> [Work required]: May I have the lines from the one containing "else if (n =? 8)%N" to the end of the entries, returned exactly and with nothing else?

> [Data for the task]:
(** * custom-discord.py: the Wazuh to Discord alert forwarder

    A shallow embedding of [src/custom-discord.py] and the properties of its
    message builder ([generate_msg]), its two loaders ([get_json_alert],
    [get_json_options]) and the pipeline that drives them ([process_args],
    [main]).

    Conventions of the embedding.
    - Python objects that the script handles are values of [value]; a [dict]
      is an association list in insertion order, which is the order
      [json.dumps] and [repr] print it in.
    - A Python [str] is a [string] whose characters are the code points
      0..255.  JSON numbers are the integers; floating point numbers are
      not represented.
    - A statement that can raise returns [res]; code that also reads or
      writes the process state (the [debug_enabled] global, the files, the
      log, the network) runs in the monad [M] over [world].
    - Writing to the log file is taken to succeed.
    - The properties are those of the pipeline entered through [main].
      The statements at module level (lines 46 to 81) are modelled apart,
      as [module_level]. *)

From Stdlib Require Import ZArith Ascii String DecimalString Lia.
From stdpp Require Import base strings list gmap.

Local Open Scope Z_scope.
Set Warnings "-register-all".

(** ** Python values *)

Inductive value : Type :=
  | VNone
  | VBool (b : bool)
  | VInt (z : Z)
  | VStr (s : string)
  | VList (l : list value)
  | VTuple (l : list value)
  | VDict (d : list (string * value)).

(** The exceptions the script can meet.  [BareException] is the
    [raise Exception] of [process_args]. *)
Inductive exn : Type :=
  | KeyError (key : string)
  | TypeError
  | AttributeError
  | IndexError
  | NameError (name : string)
  | FileNotFoundError (path : string)
  | OSError (why : string)
  | JSONDecodeError (why : string)
  | RequestException (why : string)
  | BareException.

Inductive res (A : Type) : Type :=
  | Ok (a : A)
  | Err (e : exn).
Arguments Ok {A} a.
Arguments Err {A} e.

Definition res_bind {A B} (r : res A) (k : A -> res B) : res B :=
  match r with
  | Ok a => k a
  | Err e => Err e
  end.

Declare Scope res_scope.
Delimit Scope res_scope with res.
Notation "x <- r ; k" := (res_bind r (fun x => k))
  (at level 100, r at next level, right associativity) : res_scope.

(** ** Strings: [str()], [repr()], [format] *)

Module PyStr.

Definition squote : ascii := "039"%char.
Definition dquote : ascii := "034"%char.
Definition backslash : ascii := "092"%char.

Definition char (c : ascii) : string := String c EmptyString.

(** [str(n)] of an [int]. *)
Definition of_int (z : Z) : string := NilEmpty.string_of_int (Z.to_int z).

Definition hex_digit (n : N) : ascii :=
  if (n <? 10)%N then ascii_of_N (48 + n) else ascii_of_N (87 + n).

(** Two lower-case hexadecimal digits of a code point below 256. *)
Definition hex2 (n : N) : string :=
  String (hex_digit (n / 16)) (String (hex_digit (n mod 16)) EmptyString).

Fixpoint has_char (c : ascii) (s : string) : bool :=
  match s with
  | EmptyString => false
  | String x s' => Ascii.eqb x c || has_char c s'
  end.

(** [str.isprintable] on the code points 128..255: the C1 controls, the
    no-break space and the soft hyphen are not. *)
Definition high_printable (n : N) : bool :=
  negb ((n <=? 160)%N || (n =? 173)%N).

(** One character of [repr(s)], [q] being the quote chosen. *)
Definition repr_char (q c : ascii) : string :=
  let n := N_of_ascii c in
  if Ascii.eqb c q || Ascii.eqb c backslash then String backslash (char c)
  else if (n =? 9)%N then String backslash "t"
  else if (n =? 10)%N then String backslash "n"
  else if (n =? 13)%N then String backslash "r"
  else if (n <? 32)%N || (n =? 127)%N then String backslash ("x" +:+ hex2 n)
  else if (n <? 127)%N then char c
  else if high_printable n then char c
  else String backslash ("x" +:+ hex2 n).

Fixpoint repr_chars (q : ascii) (s : string) : string :=
  match s with
  | EmptyString => EmptyString
  | String c s' => repr_char q c +:+ repr_chars q s'
  end.

(** [repr(s)] of a [str]: double quotes only when the text has a single
    quote and no double quote. *)
Definition repr (s : string) : string :=
  let q := if has_char squote s && negb (has_char dquote s)
           then dquote else squote in
  String q (repr_chars q s +:+ char q).

(** One character of [json.dumps(s)] with [ensure_ascii], the default. *)
Definition json_char (c : ascii) : string :=
  let n := N_of_ascii c in
  if Ascii.eqb c dquote || Ascii.eqb c backslash then String backslash (char c)
  else if (n =? 8)%N then String backslash "b"
  else if (n =? 12)%N then String backslash "f"
  else if (n =? 10)%N then String backslash "n"
  else if (n =? 13)%N then String backslash "r"
  else if (n =? 9)%N then String backslash "t"
  else if (32 <=? n)%N && (n <=? 126)%N then char c
  else String backslash ("u00" +:+ hex2 n).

> [Answer space]:
  else if (n =? 8)%N then String backslash "b"
  else if (n =? 12)%N then String backslash "f"
  else if (n =? 10)%N then String backslash "n"
  else if (n =? 13)%N then String backslash "r"
  else if (n =? 9)%N then String backslash "t"
  else if (32 <=? n)%N && (n <=? 126)%N then char c
  else String backslash ("u00" +:+ hex2 n).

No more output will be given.